Mathematics and physics do not correlate when energy becomes too strong Questions as to if the Big Bang really happened. Does the universe have an origin or not? Was there a time where there was nothing? Has the universe always bee there? The Big Bang and the earliest beginning of the universe is the easiest place to understand the basic rules.
• The rules upon which all other things are built. All biology. Quantum mechanics: static Relativity: moving.

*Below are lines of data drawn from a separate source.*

(* ===== verification/Demo.v ===== *)
(** * A concrete environment

    A hash, a cache and a provider on which the witnesses evaluate: the
    provider numbers its calls in the outside state and answers each with one
    field holding the call's number; the provider object 9 answers with an
    error. *)
From S2P Require Import Prelude Errors RustStr Model Lru Runtime Redis Facade.
From S2P Require Loader IntranetNets ProviderConfig.

#[global] Program Instance demo_hasher : Hasher :=
  {| finish b := (foldl (λ a x, (a * 131 + x + 1) mod 18446744073709551616) 7 b `mod` 18446744073709551616)%N |}.
Next Obligation.
  intros b. unfold u64_max. cbv beta.
  pose proof (N.mod_lt (foldl (λ a x, (a * 131 + x + 1) mod 18446744073709551616) 7 b)%N
                18446744073709551616). lia.
Qed.

Abbreviation DemoWorld := (World ListLru.t N N).

Definition answer {A} (f : RowData → A) (p : N) : St DemoWorld (KnowledgeResult A) := λ w,
  let n := (ext w + 1)%N in
  let w := set_ext n w in
  if (p =? 9)%N then (Err (know_err from_rule [F "demo failure"]), w)
  else (Ok (f [from_int (lit "call") (Z.of_N n)]), w).

#[global] Instance demo_provider : ProviderExecutor ListLru.t N N := {
  query p _ := answer (λ r, [r]) p;
  query_fields p _ _ := answer (λ r, [r]) p;
  query_row p _ := answer id p;
  query_named_fields p _ _ := answer id p;
  query_async p _ := answer (λ r, [r]) p;
  query_fields_async p _ _ := answer (λ r, [r]) p;
  query_row_async p _ := answer id p;
  query_named_fields_async p _ _ := answer id p;
}.

Definition demo_world : DemoWorld := world_new 5000000 0%N.

Definition demo_handle : ProviderHandle N :=
  {| executor := 7%N; datasource_id := lit "demo"; generation := 0; kind := Postgres |}.

Definition demo_build (p : N) : Generation → St DemoWorld (KnowledgeResult N) := λ _ w, (Ok p, w).
Definition demo_broken : Generation → St DemoWorld (KnowledgeResult N) :=
  λ _ w, (Err (know_err from_conf [F "connect failed"]), w).

(** connecting to the URI "down" fails; the provider object is the number of
    bytes of the name or URI *)
#[global] Instance demo_drivers : Drivers (C := ListLru.t) (P := N) (E := N) := {
  postgres_connect name cfg _ := mret
    (if bool_decide (ProviderConfig.pg_connection_uri cfg = lit "down")
     then Err (know_err from_conf [F "create postgres pool failed"])
     else Ok (N.of_nat (length name)));
  mysql_connect cfg _ := mret (Ok (N.of_nat (length (ProviderConfig.my_connection_uri cfg))));
  thread_cloned uri _ := N.of_nat (length uri);
}.

Definition demo_process : Process (C := ListLru.t) (P := N) (E := N) (Conn := N) :=
  {| kw := demo_world; reg := registry_new; FUN_MAP := None;
     intranet := IntranetNets.intranet_init |}.

Definition demo_spec (name : option string) (k : Loader.SqlProviderKind) (uri : string)
  : Loader.SqlProviderSpec :=
  {| Loader.spec_name := lit <$> name; Loader.spec_kind := k; Loader.connection_uri := lit uri;
     Loader.pool_size := None; Loader.min_connections := None; Loader.acquire_timeout_ms := None;
     Loader.idle_timeout_ms := None; Loader.max_lifetime_ms := None; Loader.postgres_session := None |}.
(* ===== verification/RuntimeFacts.v ===== *)
(** * Properties of the knowledge runtime

    The runtime as a transition system: its invariant, the isolation of
    generations in the result cache, where cached answers come from and how old
    they are, installation and pruning of providers, and the registry interface
    that SQL routing relies on. *)
From Stdlib Require Import Sorting.Sorted.
From S2P Require Import Prelude Errors RustStr Model Lru SqlRoute Runtime Demo.

Section Facts.
Context {C : Type → Type → Type} {P E : Type} `{LruLaws C} `{Hasher} `{!ProviderExecutor C P E}.
Abbreviation World := (World C P E).
Abbreviation M := (St World).
Implicit Types (w : World) (r : KnowledgeRuntime C P) (h : ProviderHandle P).

(** ** Frames *)

(** two runtimes that differ in their counters only *)
Definition same_rt r r' : Prop := set_counters (λ _, 0%N) r = set_counters (λ _, 0%N) r'.

#[export] Instance same_rt_equiv : Equivalence same_rt.
Proof. split; [intros ?; done|intros ???; by symmetry|intros ?????; by etransitivity]. Qed.

Lemma same_rt_counters r cs : same_rt r (set_counters cs r).
Proof. done. Qed.

#[export] Instance provider_proper : Proper (same_rt ==> eq) provider.
Proof. intros r r' Hr. exact (f_equal provider Hr). Qed.
#[export] Instance named_proper : Proper (same_rt ==> eq) named_providers.
Proof. intros r r' Hr. exact (f_equal named_providers Hr). Qed.
#[export] Instance epoch_proper : Proper (same_rt ==> eq) named_provider_epoch.
Proof. intros r r' Hr. exact (f_equal named_provider_epoch Hr). Qed.
#[export] Instance next_proper : Proper (same_rt ==> eq) next_generation.
Proof. intros r r' Hr. exact (f_equal next_generation Hr). Qed.
#[export] Instance pepoch_proper : Proper (same_rt ==> eq) provider_epoch.
Proof. intros r r' Hr. exact (f_equal provider_epoch Hr). Qed.
#[export] Instance value_proper : Proper (same_rt ==> eq) current_generation_value.
Proof. intros r r' Hr. exact (f_equal current_generation_value Hr). Qed.
#[export] Instance config_proper : Proper (same_rt ==> eq) result_cache_config.
Proof. intros r r' Hr. exact (f_equal result_cache_config Hr). Qed.
#[export] Instance flag_proper : Proper (same_rt ==> eq) result_cache_enabled_flag.
Proof. intros r r' Hr. exact (f_equal result_cache_enabled_flag Hr). Qed.
#[export] Instance ttl_proper : Proper (same_rt ==> eq) result_cache_ttl_ms.
Proof. intros r r' Hr. exact (f_equal result_cache_ttl_ms Hr). Qed.
#[export] Instance cache_proper : Proper (same_rt ==> eq) result_cache.
Proof. intros r r' Hr. exact (f_equal result_cache Hr). Qed.
#[export] Instance redis_cache_proper : Proper (same_rt ==> eq) redis_cache.
Proof. intros r r' Hr. exact (f_equal redis_cache Hr). Qed.
#[export] Instance redis_flag_proper : Proper (same_rt ==> eq) redis_global_enabled.
Proof. intros r r' Hr. exact (f_equal redis_global_enabled Hr). Qed.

The Big Bang might be the transition between 2 universes. A period where energy, temperature and expansion reached “zero” from reduction, before expanding again. Purpose of experimental physics is to kills ideas; to prove what ideas are facts and not. We are long way away from having the theory of everything. And if we should ever reach this point no scientist would probably ever believe this. This is not the nature of a scientist. The Universe is 4 dimensional. But we only know 3 dimensions plus time. So the universe is expanding into time. Time as dimension? There may even be more dimensions….
Multiverse? … We can only see 13,8 billion years back (our own universe). If we see behind this there are infinite possibilities. At best as we can tell the universe is flat and 1000 bigger than we can see. If you multiply infinity with infinity we get to a number of infinities that makes everything possible. The universe is probably more than 1000 times bigger than we can see. So physics change into philosophy. Nothing can be tested nor proved. There cannot be something before nothing / so if there was nothing before the big bang. Was there a time where there was nothing? By logic you cannot create something out of nothing. Q: Do scientists believe God was before something instead of nothing? A: Then you would need to define God and why and how… In a Scientist’s mind. Did physical laws exist before the universe? Or did the laws adapt to the physics of the universe. How does laws apply and connect to things? How are they created? All this is still not explained.